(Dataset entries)
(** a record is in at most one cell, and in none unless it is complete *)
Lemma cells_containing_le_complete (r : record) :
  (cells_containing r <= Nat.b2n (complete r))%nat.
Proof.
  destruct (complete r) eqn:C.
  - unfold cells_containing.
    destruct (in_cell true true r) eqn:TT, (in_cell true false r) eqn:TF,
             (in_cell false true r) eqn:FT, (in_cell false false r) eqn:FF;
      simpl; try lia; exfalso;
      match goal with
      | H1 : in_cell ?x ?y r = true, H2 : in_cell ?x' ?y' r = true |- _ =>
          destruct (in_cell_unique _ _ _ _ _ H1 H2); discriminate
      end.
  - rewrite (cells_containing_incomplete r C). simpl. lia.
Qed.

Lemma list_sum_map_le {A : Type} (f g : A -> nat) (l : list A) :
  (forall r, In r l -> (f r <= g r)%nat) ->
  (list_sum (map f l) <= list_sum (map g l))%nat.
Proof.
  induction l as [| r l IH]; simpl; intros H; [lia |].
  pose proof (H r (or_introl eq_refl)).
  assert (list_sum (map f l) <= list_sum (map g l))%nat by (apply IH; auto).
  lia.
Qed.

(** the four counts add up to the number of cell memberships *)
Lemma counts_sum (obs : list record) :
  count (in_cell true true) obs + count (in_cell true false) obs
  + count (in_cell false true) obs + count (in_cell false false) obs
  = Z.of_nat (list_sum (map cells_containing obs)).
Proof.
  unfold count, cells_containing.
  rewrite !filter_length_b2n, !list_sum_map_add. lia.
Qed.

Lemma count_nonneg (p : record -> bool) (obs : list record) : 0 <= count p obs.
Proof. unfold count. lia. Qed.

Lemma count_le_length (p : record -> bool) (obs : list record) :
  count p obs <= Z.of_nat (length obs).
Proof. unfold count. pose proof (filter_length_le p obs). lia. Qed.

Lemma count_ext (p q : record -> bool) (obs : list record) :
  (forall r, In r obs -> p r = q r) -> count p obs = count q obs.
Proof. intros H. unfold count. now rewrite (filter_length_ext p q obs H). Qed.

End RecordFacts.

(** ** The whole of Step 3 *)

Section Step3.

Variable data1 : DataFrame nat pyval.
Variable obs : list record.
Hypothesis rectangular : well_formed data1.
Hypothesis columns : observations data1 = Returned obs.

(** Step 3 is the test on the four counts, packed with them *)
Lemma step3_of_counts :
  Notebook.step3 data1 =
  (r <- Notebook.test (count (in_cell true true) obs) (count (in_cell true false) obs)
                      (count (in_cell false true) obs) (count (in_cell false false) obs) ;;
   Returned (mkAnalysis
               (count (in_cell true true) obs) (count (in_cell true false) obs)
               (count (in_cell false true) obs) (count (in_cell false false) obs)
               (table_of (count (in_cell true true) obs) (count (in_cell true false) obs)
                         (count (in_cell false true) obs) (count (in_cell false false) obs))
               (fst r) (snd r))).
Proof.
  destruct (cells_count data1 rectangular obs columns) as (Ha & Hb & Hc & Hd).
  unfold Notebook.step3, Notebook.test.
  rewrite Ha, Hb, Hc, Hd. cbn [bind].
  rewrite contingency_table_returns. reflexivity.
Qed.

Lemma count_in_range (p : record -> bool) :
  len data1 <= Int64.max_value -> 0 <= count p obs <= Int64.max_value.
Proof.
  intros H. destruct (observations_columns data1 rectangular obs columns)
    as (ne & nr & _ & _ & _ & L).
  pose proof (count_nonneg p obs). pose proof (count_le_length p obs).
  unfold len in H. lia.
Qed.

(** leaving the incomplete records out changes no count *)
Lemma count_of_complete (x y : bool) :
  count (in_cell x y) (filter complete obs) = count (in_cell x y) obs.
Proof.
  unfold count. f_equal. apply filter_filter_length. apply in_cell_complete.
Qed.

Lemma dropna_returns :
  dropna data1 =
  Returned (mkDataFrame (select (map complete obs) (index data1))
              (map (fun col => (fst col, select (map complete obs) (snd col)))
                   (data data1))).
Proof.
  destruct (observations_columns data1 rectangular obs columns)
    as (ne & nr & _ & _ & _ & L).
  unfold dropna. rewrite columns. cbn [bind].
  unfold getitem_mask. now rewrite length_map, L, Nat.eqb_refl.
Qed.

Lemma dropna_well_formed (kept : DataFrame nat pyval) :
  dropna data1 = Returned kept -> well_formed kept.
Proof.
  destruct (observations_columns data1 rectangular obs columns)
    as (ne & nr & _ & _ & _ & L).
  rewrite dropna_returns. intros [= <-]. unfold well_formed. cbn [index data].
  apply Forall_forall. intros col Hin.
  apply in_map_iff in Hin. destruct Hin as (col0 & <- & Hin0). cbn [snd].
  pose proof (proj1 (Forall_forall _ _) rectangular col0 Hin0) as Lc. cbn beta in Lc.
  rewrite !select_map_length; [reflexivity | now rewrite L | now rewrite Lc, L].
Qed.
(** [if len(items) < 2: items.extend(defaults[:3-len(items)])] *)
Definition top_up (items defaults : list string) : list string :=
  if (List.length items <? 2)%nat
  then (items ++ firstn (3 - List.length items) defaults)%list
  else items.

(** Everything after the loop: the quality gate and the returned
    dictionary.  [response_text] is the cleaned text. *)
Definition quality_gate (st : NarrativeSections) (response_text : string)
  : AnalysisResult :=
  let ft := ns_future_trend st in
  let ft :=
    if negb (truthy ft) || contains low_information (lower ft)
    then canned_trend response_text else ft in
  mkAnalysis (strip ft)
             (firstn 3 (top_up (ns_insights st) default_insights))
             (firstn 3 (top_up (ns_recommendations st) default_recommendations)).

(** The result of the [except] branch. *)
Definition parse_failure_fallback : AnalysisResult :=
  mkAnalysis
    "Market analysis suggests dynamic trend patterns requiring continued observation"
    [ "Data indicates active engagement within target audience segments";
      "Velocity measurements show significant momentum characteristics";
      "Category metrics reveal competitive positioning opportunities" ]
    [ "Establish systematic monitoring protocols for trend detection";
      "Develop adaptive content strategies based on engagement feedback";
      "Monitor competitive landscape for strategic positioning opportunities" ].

## PROBLEM DETAILS
Repeat all of the data exactly as given.

## SOLVED PROBLEM
(** a record is in at most one cell, and in none unless it is complete *)
Lemma cells_containing_le_complete (r : record) :
  (cells_containing r <= Nat.b2n (complete r))%nat.
Proof.
  destruct (complete r) eqn:C.
  - unfold cells_containing.
    destruct (in_cell true true r) eqn:TT, (in_cell true false r) eqn:TF,
             (in_cell false true r) eqn:FT, (in_cell false false r) eqn:FF;
      simpl; try lia; exfalso;
      match goal with
      | H1 : in_cell ?x ?y r = true, H2 : in_cell ?x' ?y' r = true |- _ =>
          destruct (in_cell_unique _ _ _ _ _ H1 H2); discriminate
      end.
  - rewrite (cells_containing_incomplete r C). simpl. lia.
Qed.

Lemma list_sum_map_le {A : Type} (f g : A -> nat) (l : list A) :
  (forall r, In r l -> (f r <= g r)%nat) ->
  (list_sum (map f l) <= list_sum (map g l))%nat.
Proof.
  induction l as [| r l IH]; simpl; intros H; [lia |].
  pose proof (H r (or_introl eq_refl)).
  assert (list_sum (map f l) <= list_sum (map g l))%nat by (apply IH; auto).
  lia.
Qed.

(** the four counts add up to the number of cell memberships *)
Lemma counts_sum (obs : list record) :
  count (in_cell true true) obs + count (in_cell true false) obs
  + count (in_cell false true) obs + count (in_cell false false) obs
  = Z.of_nat (list_sum (map cells_containing obs)).
Proof.
  unfold count, cells_containing.
  rewrite !filter_length_b2n, !list_sum_map_add. lia.
Qed.

Lemma count_nonneg (p : record -> bool) (obs : list record) : 0 <= count p obs.
Proof. unfold count. lia. Qed.

Lemma count_le_length (p : record -> bool) (obs : list record) :
  count p obs <= Z.of_nat (length obs).
Proof. unfold count. pose proof (filter_length_le p obs). lia. Qed.

Lemma count_ext (p q : record -> bool) (obs : list record) :
  (forall r, In r obs -> p r = q r) -> count p obs = count q obs.
Proof. intros H. unfold count. now rewrite (filter_length_ext p q obs H). Qed.

End RecordFacts.

(** ** The whole of Step 3 *)

Section Step3.

Variable data1 : DataFrame nat pyval.
Variable obs : list record.
Hypothesis rectangular : well_formed data1.
Hypothesis columns : observations data1 = Returned obs.

(** Step 3 is the test on the four counts, packed with them *)
Lemma step3_of_counts :
  Notebook.step3 data1 =
  (r <- Notebook.test (count (in_cell true true) obs) (count (in_cell true false) obs)
                      (count (in_cell false true) obs) (count (in_cell false false) obs) ;;
   Returned (mkAnalysis
               (count (in_cell true true) obs) (count (in_cell true false) obs)
               (count (in_cell false true) obs) (count (in_cell false false) obs)
               (table_of (count (in_cell true true) obs) (count (in_cell true false) obs)
                         (count (in_cell false true) obs) (count (in_cell false false) obs))
               (fst r) (snd r))).
Proof.
  destruct (cells_count data1 rectangular obs columns) as (Ha & Hb & Hc & Hd).
  unfold Notebook.step3, Notebook.test.
  rewrite Ha, Hb, Hc, Hd. cbn [bind].
  rewrite contingency_table_returns. reflexivity.
Qed.

Lemma count_in_range (p : record -> bool) :
  len data1 <= Int64.max_value -> 0 <= count p obs <= Int64.max_value.
Proof.
  intros H. destruct (observations_columns data1 rectangular obs columns)
    as (ne & nr & _ & _ & _ & L).
  pose proof (count_nonneg p obs). pose proof (count_le_length p obs).
  unfold len in H. lia.
Qed.

(** leaving the incomplete records out changes no count *)
Lemma count_of_complete (x y : bool) :
  count (in_cell x y) (filter complete obs) = count (in_cell x y) obs.
Proof.
  unfold count. f_equal. apply filter_filter_length. apply in_cell_complete.
Qed.

Lemma dropna_returns :
  dropna data1 =
  Returned (mkDataFrame (select (map complete obs) (index data1))
              (map (fun col => (fst col, select (map complete obs) (snd col)))
                   (data data1))).
Proof.
  destruct (observations_columns data1 rectangular obs columns)
    as (ne & nr & _ & _ & _ & L).
  unfold dropna. rewrite columns. cbn [bind].
  unfold getitem_mask. now rewrite length_map, L, Nat.eqb_refl.
Qed.

Lemma dropna_well_formed (kept : DataFrame nat pyval) :
  dropna data1 = Returned kept -> well_formed kept.
Proof.
  destruct (observations_columns data1 rectangular obs columns)
    as (ne & nr & _ & _ & _ & L).
  rewrite dropna_returns. intros [= <-]. unfold well_formed. cbn [index data].
  apply Forall_forall. intros col Hin.
  apply in_map_iff in Hin. destruct Hin as (col0 & <- & Hin0). cbn [snd].
  pose proof (proj1 (Forall_forall _ _) rectangular col0 Hin0) as Lc. cbn beta in Lc.
  rewrite !select_map_length; [reflexivity | now rewrite L | now rewrite Lc, L].
Qed.
(** [if len(items) < 2: items.extend(defaults[:3-len(items)])] *)
Definition top_up (items defaults : list string) : list string :=
  if (List.length items <? 2)%nat
  then (items ++ firstn (3 - List.length items) defaults)%list
  else items.

(** Everything after the loop: the quality gate and the returned
    dictionary.  [response_text] is the cleaned text. *)
Definition quality_gate (st : NarrativeSections) (response_text : string)
  : AnalysisResult :=
  let ft := ns_future_trend st in
  let ft :=
    if negb (truthy ft) || contains low_information (lower ft)
    then canned_trend response_text else ft in
  mkAnalysis (strip ft)
             (firstn 3 (top_up (ns_insights st) default_insights))
             (firstn 3 (top_up (ns_recommendations st) default_recommendations)).

(** The result of the [except] branch. *)
Definition parse_failure_fallback : AnalysisResult :=
  mkAnalysis
    "Market analysis suggests dynamic trend patterns requiring continued observation"
    [ "Data indicates active engagement within target audience segments";
      "Velocity measurements show significant momentum characteristics";
      "Category metrics reveal competitive positioning opportunities" ]
    [ "Establish systematic monitoring protocols for trend detection";
      "Develop adaptive content strategies based on engagement feedback";
      "Monitor competitive landscape for strategic positioning opportunities" ].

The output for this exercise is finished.